Available data:
Lemma purge_keys_spec keys n c :
  l1_ok c -> NoDup keys ->
  exists c',
    purge_keys hash keys n c = Some (c', (n + N.of_nat (l1_present c keys))%N) /\
    l1_ok c' /\
    (forall k, l1_peek hash c' k = if decide (k ∈ keys) then None else l1_peek hash c k) /\
    (forall k, default [] (by_key (tag_index c') !! k) =
       if decide (k ∈ keys) then [] else default [] (by_key (tag_index c) !! k)).
Proof.
  revert n c; induction keys as [|key keys IH]; intros n c Hok Hnd.
  { exists c. simpl. rewrite N.add_0_r. split_and!; auto. }
  apply NoDup_cons in Hnd as [Hnin Hnd].
  destruct (l1_remove_Some key c Hok) as [[c1 r] Hr].
  destruct (l1_remove_ok key c c1 r Hok Hr) as (Hok1 & -> & Hpk & Htg).
  destruct (IH (match l1_peek hash c key with Some _ => n + 1 | None => n end)%N c1 Hok1 Hnd)
    as (c' & Hrun & Hok' & Hpk' & Htg').
  exists c'. simpl. rewrite Hr. simpl. rewrite Hrun. split_and!; [|done|..].
  - do 2 f_equal. unfold l1_present.
    assert (filter (fun k => is_Some (l1_peek hash c1 k)) keys =
            filter (fun k => is_Some (l1_peek hash c k)) keys) as ->.
    { apply filter_ext_in. intros k Hk. rewrite Hpk, decide_False; [done|]. by intros ->. }
    rewrite filter_cons. destruct (l1_peek hash c key) as [v|].
    + rewrite decide_True by eauto. simpl. lia.
    + by rewrite decide_False by (by intros [? ?]).
  - intros k. rewrite Hpk', Hpk. repeat case_decide; set_solver.
  - intros k. rewrite Htg', Htg. repeat case_decide; set_solver.
Qed.

Lemma l1_clear_ok c : l1_ok c -> l1_ok (l1_clear c).1.
Proof.
  intros ((n & Hm & Hl) & _ & _). split_and!; simpl; auto with bsdm.
  - exists n. simpl. by rewrite length_fmap.
  - intros k v. unfold l1_peek, shard_of. simpl. rewrite list_lookup_fmap.
    intros (s & (s0 & _ & ->)%fmap_Some & Hk)%bind_Some. by rewrite sc_clear_peek in Hk.
Qed.

Context (order : gset string -> list string).
Hypothesis order_elements : forall s, order s ≡ₚ elements s.

Lemma l1_apply_ok op c :
  l1_ok c -> exists c', l1_apply hash order op c = Some c' /\ l1_ok c'.
Proof.
  intros Hok. destruct op as [key|key v|key|tag|]; simpl.
  - destruct (shard_of_Some c key (proj1 Hok)) as [s Hs].
    destruct (l1_get hash key c) as [[c' r]|] eqn:Hg; simpl.
    + exists c'. split; [done|]. by eapply l1_get_ok.
    + exfalso. revert Hg. unfold l1_get. rewrite Hs. simpl. by destruct (sc_get s key).
  - destruct (l1_insert hash key v c) as [c'|] eqn:Hi.
    + exists c'. split; [done|]. by eapply l1_insert_ok.
    + exfalso. revert Hi. unfold l1_insert. set (c1 := with_tags c _).
      by destruct (shard_of_Some c1 key (proj1 Hok)) as [s ->].
  - destruct (l1_remove_Some key c Hok) as [[c' r] Hr]. rewrite Hr. simpl.
    exists c'. split; [done|]. by eapply l1_remove_ok.
  - destruct (purge_keys_spec (keys_for_tag order tag (tag_index c)) 0 c Hok) as (c' & Hp & Hok' & _).
    { by apply keys_for_tag_NoDup. }
    exists c'. unfold purge_tag. by rewrite Hp.
  - eexists. split; [done|]. by apply l1_clear_ok.
Qed.

Lemma l1_reachable_ok cap n c : l1_reachable hash order cap n c -> l1_ok c.
Proof.
  induction 1 as [|op c c' _ IH Hop]; [apply HttpL1Cache_new_ok|].
  destruct (l1_apply_ok op c IH) as (c1 & Hc1 & ?). by simplify_eq.
Qed.

Lemma l1_insert_tags key v c c' k :
  l1_insert hash key v c = Some c' ->
  default [] (by_key (tag_index c') !! k) =
  if decide (k = key) then parse_cache_tags (cr_headers v) else default [] (by_key (tag_index c) !! k).
Proof.
  intros (s & Hs & [= <-])%bind_Some.
  change (tag_index (with_shard _ _ _ _))
    with (index key (parse_cache_tags (cr_headers v)) (unindex key (tag_index c))).
  rewrite index_tags, unindex_tags. by case_decide.
Qed.

Lemma l1_insert_all_tags keys v c :
  l1_ok c ->
  exists c', l1_insert_all hash keys v c = Some c' /\ l1_ok c' /\
    forall k, default [] (by_key (tag_index c') !! k) =
      if decide (k ∈ keys) then parse_cache_tags (cr_headers v)
      else default [] (by_key (tag_index c) !! k).
Proof.
  revert c; induction keys as [|key keys IH]; intros c Hok.
  { exists c. split_and!; auto. }
  destruct (l1_apply_ok (L1Insert key v) c Hok) as (c1 & Hi & Hok1). simpl in *.
  destruct (IH c1 Hok1) as (c' & Hall & Hok' & Htags). exists c'. rewrite Hi. simpl.
  split_and!; [done..|]. intros k. rewrite Htags, (l1_insert_tags key v c c1 k Hi).
  repeat case_decide; set_solver.
Qed.

Lemma l1_insert_all_reachable cap n keys v c c' :
  l1_reachable hash order cap n c -> l1_insert_all hash keys v c = Some c' ->
  l1_reachable hash order cap n c'.
Proof.
  revert c; induction keys as [|key keys IH]; intros c Hr; [by intros [= <-]|].
  intros (c1 & Hi & Hall)%bind_Some. apply (IH c1); [|done].
  by eapply (l1_reach_op _ _ _ _ (L1Insert key v)).
Qed.

End l1_lemmas.

(** ** Properties *)


(** [purge_tag] is exact: afterwards no entry carrying the tag is left,
    every other entry is still there unchanged, and the count returned is the
    number of indexed keys that were present. *)
Theorem purge_tag_exact {S : ShardCache CachedResponse} {SL : ShardCacheLaws S}
    (hash : string -> N) (order : gset string -> list string) (cap n : N) (c : HttpL1Cache)
    (tag : string) :
  (forall s, order s ≡ₚ elements s) -> l1_reachable hash order cap n c ->
  exists c', purge_tag hash order tag c =
      Some (c', N.of_nat (l1_present hash c (keys_for_tag order tag (tag_index c)))) /\
    (forall k v, l1_peek hash c' k = Some v ->
       l1_peek hash c k = Some v /\ tag ∉ parse_cache_tags (cr_headers v)) /\
    (forall k v, l1_peek hash c k = Some v -> tag ∉ parse_cache_tags (cr_headers v) ->
       l1_peek hash c' k = Some v).
Proof.
  intros Hord Hr%l1_reachable_ok; [|done].
  destruct (purge_keys_spec hash (keys_for_tag order tag (tag_index c)) 0 c Hr) as (c' & Hp & _ & Hpk & _).
  { by apply keys_for_tag_NoDup. }
  exists c'. split; [exact Hp|]. destruct Hr as (_ & Hok & Hag).
  split; intros k v; rewrite Hpk; case_decide as Hin; rewrite keys_for_tag_spec in Hin by done.
  - done.
  - intros Hv. split; [done|]. by rewrite <- (Hag k v Hv).
  - intros Hv. by rewrite (Hag k v Hv) in Hin.
  - done.
Qed.

(** Evicted entries stay in the tag index: after inserting distinct keys
    that share a tag, the index lists all of them, however small the cache is,
    so the index grows with the keys ever inserted and not with the capacity. *)
Theorem tag_index_outgrows_capacity {S : ShardCache CachedResponse} {SL : ShardCacheLaws S}
    (hash : string -> N) (order : gset string -> list string) (cap n : N)
    (keys : list string) (v : CachedResponse) (tag : string) :
  (forall s, order s ≡ₚ elements s) -> NoDup keys -> tag ∈ parse_cache_tags (cr_headers v) ->
  exists c, l1_insert_all hash keys v (HttpL1Cache_new cap n) = Some c /\
    length (keys_for_tag order tag (tag_index c)) = length keys.
Proof.
  intros Hord Hnd Htag.
  destruct (l1_insert_all_tags hash order Hord keys v _ (HttpL1Cache_new_ok hash cap n))
    as (c & Hc & (_ & Hok & _) & Htags).
  exists c. split; [done|]. apply Permutation_length, NoDup_Permutation;
    [by apply keys_for_tag_NoDup|done|].
  intros k. rewrite keys_for_tag_spec, Htags by done. case_decide; [done|].
  simpl. rewrite lookup_empty. set_solver.
Qed.

(** ** Witnesses

    A shard that starts over when it is full. *)

#[export] Instance flush_shard : ShardCache CachedResponse := {|
  shard := N * gmap string CachedResponse;
  sc_new cap := (cap, ∅);
  sc_peek s k := s.2 !! k;
  sc_get s k := (s, s.2 !! k);
  sc_insert s k v := (s.1, <[k := v]> (if (N.of_nat (size s.2) <? s.1)%N then s.2 else ∅));
  sc_remove s k := ((s.1, delete k s.2), s.2 !! k);
  sc_clear s := (s.1, ∅);
  sc_len s := N.of_nat (size s.2);
|}.

#[export] Instance flush_shard_laws : ShardCacheLaws flush_shard.
Proof.
  split; simpl; try done.
  - intros s k v k' w. destruct (decide (k' = k)) as [->|Hne].
    + rewrite lookup_insert_eq. intros [= <-]. by left.
    + rewrite lookup_insert_ne by done. right. split; [done|].
      case_match; [done|]. by rewrite lookup_empty in *.
  - intros s k k'. case_decide; subst; by simplify_map_eq.
Qed.

Definition sample_hash (s : string) : N := str_len s.

Definition tagged_entry (tags : string) : CachedResponse :=
  sample_entry [("Cache-Tag", tags)] "body" false.

Definition sample_l1 : HttpL1Cache :=
  default (HttpL1Cache_new 8 3)
    (l1_insert_all sample_hash ["k1"; "key2"] (tagged_entry "news, sport") (HttpL1Cache_new 8 3)).

Lemma sample_l1_reachable : l1_reachable sample_hash elements 8 3 sample_l1.
Proof.
  eapply (l1_insert_all_reachable _ _ _ _ ["k1"; "key2"] (tagged_entry "news, sport"));
    [constructor|apply present_default; vm_compute; reflexivity].
Qed.


Lemma purge_tag_exact_witness :
  exists c', purge_tag sample_hash elements "sport" sample_l1 = Some (c', 2%N) /\
    l1_peek sample_hash c' "k1" = None.
Proof.
  destruct (purge_tag_exact sample_hash elements 8 3 sample_l1 "sport") as (c' & Hp & Hgone & _);
    [reflexivity|exact sample_l1_reachable|].
  exists c'. split; [rewrite Hp; do 2 f_equal; vm_compute; reflexivity|].
  destruct (l1_peek sample_hash c' "k1") as [v|] eqn:Hv; [|reflexivity].
  exfalso. destruct (Hgone _ _ Hv) as [Hk Hn]. vm_compute in Hk. injection Hk as <-.
  apply Hn. apply (bool_decide_unpack _). vm_compute. exact I.
Defined.

Lemma tag_index_outgrows_capacity_witness :
  l1_len <$> l1_insert_all sample_hash ["a"; "b"; "c"; "d"; "e"] (tagged_entry "news")
      (HttpL1Cache_new 1 1) = Some 1%N /\
  exists c, l1_insert_all sample_hash ["a"; "b"; "c"; "d"; "e"] (tagged_entry "news")
      (HttpL1Cache_new 1 1) = Some c /\
    length (keys_for_tag elements "news" (tag_index c)) = 5.
Proof.
  split; [vm_compute; reflexivity|].
  destruct (tag_index_outgrows_capacity sample_hash elements 1 1 ["a"; "b"; "c"; "d"; "e"]
    (tagged_entry "news") "news") as (c & Hc & Hlen).
  - reflexivity.
  - apply (bool_decide_unpack _). vm_compute. exact I.
  - apply (bool_decide_unpack _). vm_compute. exact I.
  - exists c. split; [exact Hc|exact Hlen].
Defined.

What to work on:
The output should be exactly the lines above from the line containing "so the index" to the line containing "(keys : list", inclusive, with no other lines.

Task solution:
    so the index grows with the keys ever inserted and not with the capacity. *)
Theorem tag_index_outgrows_capacity {S : ShardCache CachedResponse} {SL : ShardCacheLaws S}
    (hash : string -> N) (order : gset string -> list string) (cap n : N)
    (keys : list string) (v : CachedResponse) (tag : string) :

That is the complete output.